Increases in serum potassium >5.5 meq/L were infrequent in patients with essential hypertension treated with Rasilez alone (0.9% compared to 0.6% with placebo). However, when used in combination with an angiotensin-converting enzyme inhibitor (ACEI) in a diabetic population increases in serum potassium were more frequent (5.5%) and routine monitoring of electrolytes and renal function is indicated in this population.
Serum Uric Acid
Aliskiren monotherapy produced small median increases in serum uric acid levels (about 6 µmol/L) while HCTZ produced larger increases (about 30 µmol/L). The combination of aliskiren with HCTZ appears to be additive (about a 40 µmol/L increase). The increases in uric acid appear to lead to slight increases in uric acid-related AEs: elevated uric acid (0.4% vs. 0.1%), gout (0.2% vs. 0.1%), and renal stones (0.2% vs. 0%).
Increases in creatine kinase of >300% were recorded in about 1% of aliskiren monotherapy patients vs. 0.5% of placebo patients.
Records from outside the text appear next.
(** The exponent after [e] or [E]: a sign and at least one digit. *)
Definition parse_exponent (s : list N) : option Z :=
  let '(neg, r) := sign_of s in
  match span_digits r with
  | ((_ :: _) as ds, []) =>
      Some (if neg then (- Z.of_N (digits_value ds))%Z else Z.of_N (digits_value ds))
  | _ => None
  end.

(** [scan_dpoint_exp] and the coefficient: digits with at most one point
    and at least one digit, then an optional exponent. *)
Definition parse_finite (neg : bool) (s : list N) : option decimal :=
  let '(ip, r1) := span_digits s in
  let '(fp, r2) := match r1 with
                   | c :: r => if (c =? 46)%N then span_digits r else ([], r1)
                   | [] => ([], [])
                   end in
  match ip ++ fp with
  | [] => None
  | ds =>
      let coef := digits_value ds in
      let shift := Z.of_nat (length fp) in
      match r2 with
      | [] => Some (DFinite neg coef (- shift))
      | e :: r3 =>
          if (e =? 101)%N || (e =? 69)%N then
            match parse_exponent r3 with
            | Some x => Some (DFinite neg coef (x - shift))
            | None => None
            end
          else None
      end
  end.

(** What follows the sign. *)
Definition parse_unsigned (neg : bool) (r : list N) : option decimal :=
  if iprefix "nan" r then option_map (DNaN false neg) (parse_payload (drop 3 r))
  else if iprefix "snan" r then option_map (DNaN true neg) (parse_payload (drop 4 r))
  else if iprefix "inf" r then
    match drop 3 r with
    | [] => Some (DInf neg)
    | rest => if bool_decide (map ascii_tolower rest = T "inity") then Some (DInf neg) else None
    end
  else parse_finite neg r.

Definition parse_decimal_ascii (s : list N) : option decimal :=
  let '(neg, r) := sign_of s in parse_unsigned neg r.

(** [Decimal(s)] for a [str]: [ConversionSyntax] raises [InvalidOperation]. *)
Definition py_Decimal `{UnicodeDB} (s : text) : Py decimal :=
  match numeric_as_ascii s with
  | Some a => match parse_decimal_ascii a with
              | Some d => PyOk d
              | None => PyRaise invalid_operation
              end
  | None => PyRaise invalid_operation
  end.

(** ** [Decimal.__str__] *)

Definition sign_text (neg : bool) : text := if neg then T "-" else [].

(** [_int[:dotplace]] and the rest, with the padding [__str__] adds. *)
Definition place_point (ds : list N) (dotplace : Z) : text :=
  if (dotplace <=? 0)%Z then T "0." ++ zeros (Z.to_nat (- dotplace)) ++ ds
  else if (Z.of_nat (length ds) <=? dotplace)%Z then ds ++ zeros (Z.to_nat dotplace - length ds)
  else take (Z.to_nat dotplace) ds ++ T "." ++ drop (Z.to_nat dotplace) ds.

Definition exp_text (x : Z) : text :=
  if (0 <=? x)%Z then T "+" ++ n_to_dec (Z.to_N x) else T "-" ++ n_to_dec (Z.to_N (- x)).

Definition decimal_str (d : decimal) : text :=
  match d with
  | DInf neg => sign_text neg ++ T "Infinity"
  | DNaN sig neg diag =>
      sign_text neg ++ (if sig then T "sNaN" else T "NaN")
      ++ (if (diag =? 0)%N then [] else n_to_dec diag)
  | DFinite neg coef exp =>
      let ds := n_to_dec coef in
      let leftdigits := (exp + Z.of_nat (length ds))%Z in
      let dotplace := if (exp <=? 0)%Z && (-6 <? leftdigits)%Z then leftdigits else 1%Z in
      sign_text neg ++ place_point ds dotplace
      ++ (if (leftdigits =? dotplace)%Z then [] else T "E" ++ exp_text (leftdigits - dotplace))
  end.

(** ** Digits *)

Definition is_digit_list (ds : list N) : Prop := Forall (fun c => ascii_digit c = true) ds.

Lemma fold_digits ds x :
  fold_left (fun acc c => acc * 10 + (c - 48))%N ds x
  = (x * 10 ^ N.of_nat (length ds) + digits_value ds)%N.
Proof.
  unfold digits_value. revert x. induction ds as [|c ds IH]; intros x; cbn [fold_left length].
  - simpl. lia.
  - rewrite (IH (x * 10 + (c - 48))%N), (IH (0 * 10 + (c - 48))%N).
    rewrite Nat2N.inj_succ, N.pow_succ_r'. lia.
Qed.

Lemma digits_value_cons c ds :
  digits_value (c :: ds) = ((c - 48) * 10 ^ N.of_nat (length ds) + digits_value ds)%N.
Proof. unfold digits_value at 1. simpl. rewrite fold_digits. lia. Qed.

Lemma digits_value_single c : digits_value [c] = (c - 48)%N.
Proof. unfold digits_value. simpl. lia. Qed.

Lemma digits_value_app a b :
  digits_value (a ++ b) = (digits_value a * 10 ^ N.of_nat (length b) + digits_value b)%N.
Proof. unfold digits_value at 1. rewrite fold_left_app. fold (digits_value a). apply fold_digits. Qed.

Lemma digits_value_zeros k ds : digits_value (zeros k ++ ds) = digits_value ds.
Proof.
  induction k as [|k IH]; [done|].
  change (zeros (S k) ++ ds) with (48%N :: (zeros k ++ ds)). rewrite digits_value_cons, IH. lia.
Qed.

Lemma size_nat_bound n : (n < 2 ^ N.of_nat (N.size_nat n))%N.
Proof.
  destruct n as [|p]; [simpl; lia|]. simpl.
  induction p as [p IH|p IH|]; simpl; rewrite ?Nat2N.inj_succ, ?N.pow_succ_r'; lia.
Qed.

Lemma n_digits_spec fuel n acc :
  (n < 10 ^ N.of_nat fuel)%N ->
  exists ds, n_digits fuel n acc = ds ++ acc /\ is_digit_list ds /\ digits_value ds = n
             /\ (0 < fuel -> ds <> []).
Proof.
  revert n acc. induction fuel as [|f IH]; intros n acc Hn; simpl.
  - exists []. simpl in Hn. split_and!; [done|apply Forall_nil|unfold digits_value; simpl; lia|lia].
  - rewrite Nat2N.inj_succ, N.pow_succ_r' in Hn.
    pose proof (N.div_mod n 10 ltac:(lia)) as Hdm. pose proof (N.mod_lt n 10 ltac:(lia)) as Hr.
    set (q := (n / 10)%N) in *. set (r := (n mod 10)%N) in *.
    assert (Hdig : ascii_digit (48 + r)%N = true).
    { unfold ascii_digit, in_range. apply andb_true_intro; split; apply N.leb_le; clearbody r; lia. }
    destruct (N.ltb_spec n 10) as [Hlt|Hge].
    + exists [(48 + r)%N]. split_and!; [done|by repeat constructor| |done].
      rewrite digits_value_single. clearbody q r. nia.
    + destruct (IH q ((48 + r)%N :: acc)) as (ds & Hds & Hd & Hv & _).
      { clearbody q r. nia. }
      exists (ds ++ [(48 + r)%N]). rewrite Hds, <- app_assoc.
      split_and!; [done|apply Forall_app; by repeat constructor| |by destruct ds].
      rewrite digits_value_app, Hv, digits_value_single. cbn [length]. rewrite N.pow_1_r.
      clearbody q r. lia.
Qed.

Lemma n_to_dec_spec n :
  is_digit_list (n_to_dec n) /\ digits_value (n_to_dec n) = n /\ n_to_dec n <> [].
Proof.
  unfold n_to_dec. destruct (n_digits_spec (S (N.size_nat n)) n []) as (ds & -> & Hd & Hv & Hne).
  - pose proof (size_nat_bound n). rewrite Nat2N.inj_succ, N.pow_succ_r'.
    assert (2 ^ N.of_nat (N.size_nat n) <= 10 ^ N.of_nat (N.size_nat n))%N
      by (apply N.pow_le_mono_l; lia). lia.
  - rewrite app_nil_r. split_and!; [done|done|apply Hne; lia].
Qed.

Lemma zeros_digits k : is_digit_list (zeros k).
Proof. induction k as [|k IH]; [apply Forall_nil|by constructor]. Qed.

(** ** Scanning *)

Lemma span_digits_app ds r :
  is_digit_list ds -> span_digits (ds ++ r) = ((ds ++ (span_digits r).1), (span_digits r).2).
Proof.
  induction 1 as [|c ds Hc _ IH]; simpl; [by destruct (span_digits r)|].
  rewrite Hc, IH. by destruct (span_digits r).
Qed.

Lemma span_digits_stop c r : ascii_digit c = false -> span_digits (c :: r) = ([], c :: r).
Proof. simpl. by intros ->. Qed.

Lemma span_digits_all ds : is_digit_list ds -> span_digits ds = (ds, []).
Proof. induction 1 as [|c ds Hc _ IH]; simpl; [done|]. by rewrite Hc, IH. Qed.

Lemma parse_exponent_text x : parse_exponent (exp_text x) = Some x.
Proof.
  unfold exp_text, parse_exponent.
  destruct (Z.leb_spec 0 x);
    [destruct (n_to_dec_spec (Z.to_N x)) as (Hd & Hv & Hne)
    |destruct (n_to_dec_spec (Z.to_N (- x))) as (Hd & Hv & Hne)];
    eval_T; cbn [sign_of app N.eqb Pos.eqb]; rewrite (span_digits_all _ Hd);
    (destruct (n_to_dec _) eqn:E; [congruence|cbv beta iota; rewrite Hv; f_equal; lia]).
Qed.

(** ** Parsing what [__str__] prints *)

(** The exponent part [E+x] / [E-x], when there is one. *)
Definition exp_part (o : option Z) : list N :=
  match o with None => [] | Some x => 69%N :: exp_text x end.
Definition exp_value (o : option Z) : Z := match o with None => 0%Z | Some x => x end.

Lemma span_exp_part o : span_digits (exp_part o) = ([], exp_part o).
Proof. by destruct o. Qed.

Lemma parse_finite_point neg ip fp o :
  is_digit_list ip -> is_digit_list fp -> ip ++ fp <> [] ->
  parse_finite neg (ip ++ [46%N] ++ fp ++ exp_part o)
  = Some (DFinite neg (digits_value (ip ++ fp)) (exp_value o - Z.of_nat (length fp))).
Proof.
  intros Hi Hf Hne. unfold parse_finite.
  rewrite span_digits_app by done. cbn [fst snd app].
  rewrite (span_digits_stop 46%N) by done. cbn [fst snd N.eqb Pos.eqb].
  rewrite app_nil_r, span_digits_app, span_exp_part by done. cbn [fst snd]. rewrite app_nil_r.
  destruct (ip ++ fp) eqn:E; [done|]. rewrite <- E.
  destruct o as [x|]; cbn [exp_part exp_value N.eqb Pos.eqb orb].
  - rewrite parse_exponent_text. reflexivity.
  - do 2 f_equal; lia.
Qed.

Lemma parse_finite_int neg ds o :
  is_digit_list ds -> ds <> [] ->
  parse_finite neg (ds ++ exp_part o) = Some (DFinite neg (digits_value ds) (exp_value o)).
Proof.
  intros Hd Hne. unfold parse_finite.
  rewrite span_digits_app, span_exp_part by done. cbn [fst snd].
  destruct ds as [|c ds]; [done|].
  destruct o as [x|]; cbn [exp_part exp_value length]; rewrite !app_nil_r.
  - cbn -[digits_value]. rewrite parse_exponent_text, app_nil_r. do 2 f_equal; lia.
  - reflexivity.
Qed.

Lemma digit_bounds c : ascii_digit c = true -> (48 <= c <= 57)%N.
Proof. unfold ascii_digit, in_range. intros [H1 H2]%andb_prop. apply N.leb_le in H1, H2. lia. Qed.

Lemma in_range_false lo hi c : (c < lo \/ hi < c)%N -> in_range lo hi c = false.
Proof.
  unfold in_range. intros Hc. apply andb_false_iff.
  destruct Hc; [left|right]; apply N.leb_gt; lia.
Qed.

Lemma tolower_digit c : ascii_digit c = true -> ascii_tolower c = c.
Proof.
  intros Hc%digit_bounds. unfold ascii_tolower, ascii_upper. by rewrite in_range_false by lia.
Qed.

(** After the sign, a digit rules out [NaN], [sNaN] and [Inf]. *)
Lemma iprefix_digit p x p' c r :
  T p = x :: p' -> (97 <= x)%N -> ascii_digit c = true -> iprefix p (c :: r) = false.
Proof.
  intros Hp Hx Hc. unfold iprefix. rewrite Hp. cbn [map is_prefix].
  rewrite tolower_digit by done. apply digit_bounds in Hc.
  destruct (N.eqb_spec x c); [lia|done].
Qed.

Lemma sign_of_text neg c r :
  c <> 43%N -> c <> 45%N -> sign_of (sign_text neg ++ c :: r) = (neg, c :: r).
Proof.
  intros H43 H45. destruct neg; [done|]. cbn.
  by rewrite (proj2 (N.eqb_neq c 43) H43), (proj2 (N.eqb_neq c 45) H45).
Qed.

Lemma parse_decimal_digit neg c r :
  ascii_digit c = true -> parse_decimal_ascii (sign_text neg ++ c :: r) = parse_finite neg (c :: r).
Proof.
  intros Hc. pose proof (digit_bounds c Hc).
  unfold parse_decimal_ascii. rewrite sign_of_text by lia. unfold parse_unsigned.
  rewrite (iprefix_digit "nan" 110%N [97; 110]%N), (iprefix_digit "snan" 115%N [110; 97; 110]%N),
    (iprefix_digit "inf" 105%N [110; 102]%N) by (done || lia).
  reflexivity.
Qed.

Lemma exp_part_if (b : bool) x :
  (if b then [] else T "E" ++ exp_text x) = exp_part (if b then None else Some x).
Proof. by destruct b. Qed.
(** Everything before the model call: an early response, or the
    messages to send. *)
Definition prepare (w : world) (ev : event) : Py (response + list message) :=
  api_key <- get_openai_api_key (w_secret w) ;;
  _ <- openai_client (w_environ w) api_key ;;
  body <- load_body ev ;;
  match body with
  | VDict b =>
      let user_id := dget b (T "userId") VNone in
      let message := dget b (T "message") VNone in
      let history := dget b (T "conversationHistory") (VList []) in
      let blood := dget b (T "bloodData") VNone in
      let vital := dget b (T "vitalData") VNone in
      let gene := dget b (T "geneData") VNone in
      _ <- log_checks message history blood gene ;;
      if negb (truthy user_id) || negb (truthy message) then PyOk (inl invalid_request)
      else if w_sanitizer_available w then
        match sanitize_request (w_environ w) body with
        | PyRaise e => if is_value_error e then PyOk (inl (pii_salt_missing e)) else PyRaise e
        | PyOk (VDict s) =>
            let s_blood := if truthy blood then dget s (T "bloodData") VNone else VNone in
            let s_vital := if truthy vital then dget s (T "vitalData") VNone else VNone in
            let s_gene := if truthy gene then dget s (T "geneData") VNone else VNone in
            let s_history := dget s (T "conversationHistory") history in
            um <- as_str (dget s (T "message") message) ;;
            msgs <- build_chat_messages um s_history s_blood s_vital s_gene ;;
            PyOk (inr msgs)
        | PyOk _ => PyRaise (attr_error "object has no attribute 'get'")
        end
      else
        um <- as_str message ;;
        msgs <- build_chat_messages um history blood vital gene ;;
        PyOk (inr msgs)
  | _ => PyRaise (attr_error "object has no attribute 'get'")
  end.

Definition lambda_handler (w : world) (ev : event) : response * list effect :=
  match prepare w ev with
  | PyRaise e => (internal_error e, [])
  | PyOk (inl r) => (r, [])
  | PyOk (inr msgs) =>
      match py_mapM (fun m => py_len (msg_content m)) msgs with
      | PyRaise e => (internal_error e, [])
      | PyOk _ =>
          let '(r, effs) := call_openai (w_provider w) msgs 3 in
          match r with
          | PyRaise e => (internal_error e, effs)
          | PyOk None =>
              (internal_error (mk_exn TypeError (T "object of type 'NoneType' has no len()")), effs)
          | PyOk (Some answer) =>
              (ok_response answer (split_response_into_chunks answer) (w_now w), effs)
          end
      end
  end.
End Handler.
(** C18: when no call fails, a valid request is answered 200 and the
    profile [{'id': email, 'name': ...}] is stored under the address,
    whatever the table held there before: registering an address twice
    overwrites the first profile instead of reporting a conflict. *)
Theorem profile_registration_overwrites event email st :
  (forall n, aws_fault n = None) ->
  Profile.body_email event = PyOk email -> Profile.validate_email email = true ->
  wp (Profile.lambda_handler event)
     (fun r st' => statusCode r = 200%Z /\
                   users st' = <[email := Profile.profile_item email]> (users st))
     (fun _ _ => False) st.
Proof.
  intros Hnf Hb Hv. unfold Profile.lambda_handler. wp_steps. rewrite Hb, Hv. cbn [negb]. wp_step.
  eapply wp_mono; [apply create_user_folders_ok| |done]. intros ? s1 [Hu _]. wp_step.
  eapply wp_mono; [apply create_user_profile_spec| |].
  - intros p s2 (_ & _ & Hs2). wp_step. split; [done|]. by rewrite Hs2, Hu.
  - intros e s [Hf|[-> _]]; [by rewrite Hnf in Hf|by rewrite validate_email_nonempty in Hv].
Qed.
End Reregistration.

(** ** The Cognito trigger *)

Section TriggerFacts.
Context `{UnicodeDB} `{JsonDecoder} `{AwsFaults} `{Clock}.

Lemma handle_error_cognito event e st :
  Trigger.is_cognito event = true ->
  wp (Trigger.handle_error event e) (fun r _ => r = Trigger.ReturnEvent event) (fun _ _ => True) st.
Proof.
  intros Hc. unfold Trigger.handle_error. rewrite Hc.
  destruct (exn_cls e); try destruct (text_eqb _ _); by wp_steps.
Qed.

Lemma handle_error_api event e st :
  Trigger.is_cognito event = false ->
  Trigger.handle_error event e st = (PyOk (Trigger.ReturnResponse (Profile.error_response e)), st).
Proof.
  intros Hc. unfold Trigger.handle_error, Profile.error_response. rewrite Hc.
  destruct (exn_cls e); try destruct (text_eqb _ _); done.
Qed.

(** The API branch of the dispatch is the profile Lambda's parsing. *)
Lemma source_email_api event :
  Trigger.is_cognito event = false ->
  Trigger.source_email event =
    if has_key (VDict event) (T "body") then email <- Profile.body_email event ;; PyOk (Some email)
    else PyRaise Trigger.unknown_source.
Proof. intros Hc. unfold Trigger.source_email. by rewrite Hc. Qed.

Lemma body_email_no_body event :
  has_key (VDict event) (T "body") = false -> exists e, Profile.body_email event = PyRaise e /\ exn_cls e = KeyError.
Proof.
  unfold has_key, Profile.body_email, py_getitem.
  destruct (dict_lookup event (T "body")); [done|]. intros _. by eexists.
Qed.
End TriggerFacts.

Definition lift_response (r : Py api_response * aws) : Py Trigger.trigger_result * aws :=
  match r with
  | (PyOk resp, st) => (PyOk (Trigger.ReturnResponse resp), st)
  | (PyRaise e, st) => (PyRaise e, st)
  end.

Section TriggerClaims.
Context `{UnicodeDB} `{JsonDecoder} `{AwsFaults} `{Clock}.

(** C14: for a Cognito event the trigger gives back the event itself or
    raises (which fails the sign-up confirmation); it never answers with
    an API Gateway response, which Cognito would reject. *)
Theorem trigger_cognito_returns_event event st :
  Trigger.is_cognito event = true ->
  wp (Trigger.lambda_handler event) (fun r _ => r = Trigger.ReturnEvent event) (fun _ _ => True) st.
Proof.
  intros Hc. unfold Trigger.lambda_handler. apply wp_try.
  apply wp_mono with (Q := fun r _ => r = Trigger.ReturnEvent event) (R := fun _ _ => True);
    [|done|intros; by apply handle_error_cognito].
  wp_steps. destruct (Trigger.source_email event) as [[email|]|e]; [|by wp_step|done].
  destruct (Trigger.validate_email email); cbn [negb]; [|rewrite Hc; by wp_step].
  wp_step. apply wp_any; [|done]. intros ? s. wp_step.
  apply wp_any; [|done]. intros ? s'. rewrite Hc. by wp_step.
Qed.

(** C15: for an API Gateway event the trigger answers exactly as the
    profile Lambda does, response for response and state for state. *)
Theorem trigger_api_is_profile event st :
  Trigger.is_cognito event = false ->
  Trigger.lambda_handler event st = lift_response (Profile.lambda_handler event st).
Proof.
  intros Hc. unfold Trigger.lambda_handler, Profile.lambda_handler, atry, abind, alift.
  rewrite (source_email_api event Hc).
  destruct (has_key (VDict event) (T "body")) eqn:Hbody.
  - destruct (Profile.body_email event) as [email|e]; cbn [py_bind];
      [|by rewrite handle_error_api].
    unfold Trigger.validate_email, Trigger.create_user_folders, Trigger.create_user_profile,
      Trigger.create_response. destruct (Profile.validate_email email); cbn [negb]; [|by rewrite Hc].
    destruct (Profile.create_user_folders email st) as [[r1|e1] s1]; [|by rewrite handle_error_api].
    destruct (Profile.create_user_profile email s1) as [[p|e2] s2]; [by rewrite Hc|].
    by rewrite handle_error_api.
  - destruct (body_email_no_body event Hbody) as (e & -> & He).
    rewrite handle_error_api by done. unfold Profile.error_response. by rewrite He.
Qed.
(* ===== verification/BulkRegister.v ===== *)
(** * Bulk registration from a CSV upload

    [src/lambda_cognito_trigger/bulk_register_lambda.py] (Module [Lambda])
    runs when a CSV file is uploaded under [bulk-import/]: for each row of
    the file it creates a Cognito user with a random temporary password
    ([generate_temp_password], [create_cognito_user]), a profile in the
    table [Users] ([create_dynamodb_user]) and the user's S3 folders
    ([create_s3_folders]), then stores a JSON report and a CSV of the
    credentials back under [bulk-import/results/]
    ([save_results_to_s3]).  The services are the state of [Aws], the
    file formats those of [Csv]; [json.dumps] and
    [urllib.parse.unquote_plus] are classes.  The S3 notification that
    starts the Lambda is [triggers] and [s3_event]; [drain] runs the
    queue of notifications one event at a time.  The theorems: the
    passwords meet Cognito's policy, the loop counts every row once, a
    row whose Cognito account exists never reaches DynamoDB, one run
    creates at most one object that fires the trigger (its credentials
    CSV), a run on that CSV creates none, and so the chain started by an
    upload stops after two runs; a run whose CSV reading stops with
    [csv.Error] never writes the credentials of the users it registered.  The command-line version of the loop
    is in [BulkCli]. *)

From Stdlib Require Import NArith ZArith String.
From stdpp Require Import base list numbers gmap.
From S2P Require Import Prelude PyJson Aws Csv UserProfile.

Local Open Scope py_scope.
Local Open Scope aws_scope.

(** ** [generate_temp_password] *)

Definition ascii_uppercase : text := enum_from 65 26.
Definition ascii_lowercase : text := enum_from 97 26.
Definition digits : text := enum_from 48 10.
Definition SYMBOLS : text := T "!@#$%^&*".
(** [string.ascii_letters + string.digits + "!@#$%^&*"] *)
Definition all_chars : text := ascii_lowercase ++ ascii_uppercase ++ digits ++ SYMBOLS.

Section Password.
Context `{Entropy}.

Definition index_error : exn := mk_exn IndexError (T "list index out of range").

(** [secrets.choice(seq)]: [seq[randbelow(len(seq))]]. *)
Definition choice (s : list char) : AwsM char :=
  if empty s then araise (mk_exn IndexError (T "Cannot choose from an empty sequence"))
  else i <~ randbelow (length s) ;;
       match s !! i with Some c => aret c | None => araise index_error end.

Fixpoint choices (s : list char) (n : nat) : AwsM (list char) :=
  match n with
  | O => aret []
  | S n' => c <~ choice s ;; cs <~ choices s n' ;; aret (c :: cs)
  end.

(** [x[i], x[j] = x[j], x[i]]: the right side is read first, then [x[i]]
    and [x[j]] are assigned in that order. *)
Definition swap (x : list char) (i j : nat) : option (list char) :=
  match x !! j, x !! i with
  | Some xj, Some xi => Some (<[j := xi]> (<[i := xj]> x))
  | _, _ => None
  end.

(** [for i in reversed(range(1, len(x))): j = randbelow(i + 1); swap]:
    the loop at index [i] and below. *)
Fixpoint shuffle_from (i : nat) (x : list char) : AwsM (list char) :=
  match i with
  | O => aret x
  | S k =>
      j <~ randbelow (S i) ;;
      match swap x i j with
      | Some x' => shuffle_from k x'
      | None => araise index_error
      end
  end.

(** [random.SystemRandom().shuffle(x)] *)
Definition shuffle (x : list char) : AwsM (list char) := shuffle_from (length x - 1) x.

Definition generate_temp_password (len : nat) : AwsM text :=
  u <~ choice ascii_uppercase ;;
  l <~ choice ascii_lowercase ;;
  d <~ choice digits ;;
  s <~ choice SYMBOLS ;;
  rest <~ choices all_chars (len - 4) ;;
  shuffle ([u; l; d; s] ++ rest).
End Password.

(** ** The shuffle only reorders *)

Lemma swap_lt (x : list char) i j a b :
  i < j -> x !! i = Some a -> x !! j = Some b -> <[j := a]> (<[i := b]> x) ≡ₚ x.
Proof.
  intros Hij Hi Hj.
  set (A := take i x). set (R := drop (S i) x).
  assert (Hx : x = A ++ a :: R) by (symmetry; by apply take_drop_middle).
  assert (HA : length A = i) by (apply length_take_le; apply lookup_lt_Some in Hi; lia).
  assert (HR : R !! (j - S i) = Some b)
    by (unfold R; rewrite lookup_drop; by replace (S i + (j - S i)) with j by lia).
  set (B := take (j - S i) R). set (C := drop (S (j - S i)) R).
  assert (HR2 : R = B ++ b :: C) by (symmetry; by apply take_drop_middle).
  assert (HB : length B = j - S i) by (apply length_take_le; apply lookup_lt_Some in HR; lia).
  assert (H0 : forall (y z : char) l, <[0 := y]> (z :: l) = y :: l) by done.
  assert (HS : forall n (y z : char) l, <[S n := y]> (z :: l) = z :: <[n := y]> l) by done.
  rewrite Hx, HR2. replace i with (length A + 0) by lia. rewrite insert_app_r, H0.
  replace j with (length A + S (length B + 0)) by lia. rewrite insert_app_r, HS, insert_app_r, H0.
  apply Permutation_app_head. solve_Permutation.
Qed.

Lemma swap_perm (x : list char) i j x' : swap x i j = Some x' -> x' ≡ₚ x.
Proof.
  unfold swap. destruct (x !! j) as [b|] eqn:Hj, (x !! i) as [a|] eqn:Hi; intros Hs; try done.
  injection Hs as <-. destruct (lt_eq_lt_dec i j) as [[Hlt| ->]|Hgt].
  - by apply swap_lt.
  - rewrite Hj in Hi. injection Hi as ->. by rewrite list_insert_insert_eq, list_insert_id.
  - rewrite list_insert_insert_ne by lia. by apply swap_lt.
Qed.

Lemma swap_some (x : list char) i j : i < length x -> j < length x -> exists x', swap x i j = Some x'.
Proof.
  intros Hi Hj. unfold swap.
  destruct (lookup_lt_is_Some_2 x j Hj) as [b ->], (lookup_lt_is_Some_2 x i Hi) as [a ->]. eauto.
Qed.

Lemma existsb_elem (f : char -> bool) (l : list char) x : x ∈ l -> f x = true -> existsb f l = true.
Proof. intros Hx Hf. apply existsb_exists. exists x. split; [by apply list_elem_of_In|done]. Qed.

Section PasswordFacts.
Context `{Entropy} `{!EntropyLaws}.

(** The draws leave the table and the user pool alone. *)
Lemma choice_spec s st :
  s <> [] -> wp (choice s) (fun c s' => c ∈ s /\ same_data st s') (fun _ _ => False) st.
Proof.
  intros Hs. unfold choice. destruct s as [|c0 s']; [done|]. cbn [empty].
  apply randbelow_spec.
  destruct (lookup_lt_is_Some_2 (c0 :: s') (rand_below (draws st) (length (c0 :: s')))) as [c Hc].
  { apply rand_below_lt. cbn. lia. }
  rewrite Hc. apply wp_ret. split; [by eapply list_elem_of_lookup_2|done].
Qed.

Lemma choices_spec s n st :
  s <> [] ->
  wp (choices s n) (fun cs s' => (length cs = n /\ Forall (fun c => c ∈ s) cs) /\ same_data st s')
     (fun _ _ => False) st.
Proof.
  intros Hs. revert st. induction n as [|n IH]; intros st; cbn [choices]; wp_steps; [done|].
  eapply wp_mono; [by apply choice_spec| |done]. intros c s1 [Hc H1]. wp_step.
  eapply wp_mono; [apply IH| |done]. intros cs s2 [[Hl Hcs] H2]. wp_step. cbn.
  split; [split; [by rewrite Hl|by constructor]|by etrans].
Qed.

Lemma shuffle_from_spec i (x : list char) st :
  i < length x -> wp (shuffle_from i x) (fun y s' => y ≡ₚ x /\ same_data st s') (fun _ _ => False) st.
Proof.
  revert x st. induction i as [|k IH]; intros x st Hi; cbn [shuffle_from]; [by wp_step|].
  apply randbelow_spec.
  assert (Hj : rand_below (draws st) (S (S k)) < length x) by (pose proof (rand_below_lt (draws st) (S (S k))); lia).
  destruct (swap_some x (S k) _ Hi Hj) as [x' Hs]. rewrite Hs. pose proof (swap_perm _ _ _ _ Hs) as Hp.
  eapply wp_mono; [apply IH| |done].
  - apply Permutation_length in Hp. lia.
  - intros y s [Hy Hacc]. cbv beta in *. split; [by rewrite Hy|by etrans].
Qed.

Lemma shuffle_spec (x : list char) st :
  x <> [] -> wp (shuffle x) (fun y s' => y ≡ₚ x /\ same_data st s') (fun _ _ => False) st.
Proof. intros Hx. apply shuffle_from_spec. destruct x; [done|]. cbn. lia. Qed.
Five cases of creatine kinase rises, three leading to discontinuation and one diagnosed as subclinical rhabdomyolysis and another as myositis, were reported as adverse events with aliskiren use in the clinical trials. No cases were associated with renal dysfunction.
Limited data are available related to overdosage in humans. The most likely manifestation of overdosage would be hypotension. If symptomatic hypotension should occur, supportive treatment should be initiated.
Dosage and Administration
The usual recommended starting dose of Rasilez® (aliskiren) is 150 mg once daily. In patients whose blood pressure is not adequately controlled, the daily dose may be increased to 300 mg. Doses above 300 mg did not give an increased blood pressure response but increased the rate of diarrhea. The antihypertensive effect of a given dose is substantially attained (85%-90%) by 2 weeks. Rasilez may be administered with other antihypertensive agents. Most exposure to date is with diuretics and an angiotensin receptor blocker (valsartan) and the drugs together have a greater effect at their maximum recommended doses than either drug alone. It is not known whether additive effects are present when aliskiren is used with angiotensin-converting enzyme inhibitors or beta blockers. No initial dosage adjustment is required in elderly patients, for patients with mild-to-severe renal impairment, or for patients with mild-to-severe hepatic insufficiency. Care should be exercised when dosing Rasilez in patients with severe renal impairment, as clinical experience with such patients is limited. Patients should establish a routine pattern for taking Rasilez with regard to meals. High fat meals decrease absorption substantially (see Absorption and Distribution).
150 mg and 300 mg
Aliskiren, the active component of Rasilez® Tablets, is an orally active, nonpeptide, potent renin inhibitor. Aliskiren is present in Rasilez Tablets as its hemifumarate salt. Aliskiren hemifumarate is chemically described as (2S,4S,5S,7S)-N-(2-Carbamoyl-2-methylpropyl)-5-amino-4-hydroxy-2,7-diisopropyl -8-[4-methoxy-3-(3-methoxypropoxy)phenyl]-octanamide hemifumarate.
Molecular formula: C30H53N3O6 • 0.5 C4H4O4
Aliskiren hemifumarate is a white to slightly yellowish crystalline powder with a molecular weight of 609.8 (free base- 551.8). It is soluble in phosphate buffer, n-Octanol, and highly soluble in water.
Rasilez is available for oral administration as film-coated tablets containing 150 mg, and 300 mg of aliskiren base and the following inactive ingredients: colloidal silicon dioxide, crospovidone, hypromellose, iron oxide colorants, magnesium stearate, microcrystalline cellulose, polyethylene glycol, povidone, talc, and titanium dioxide.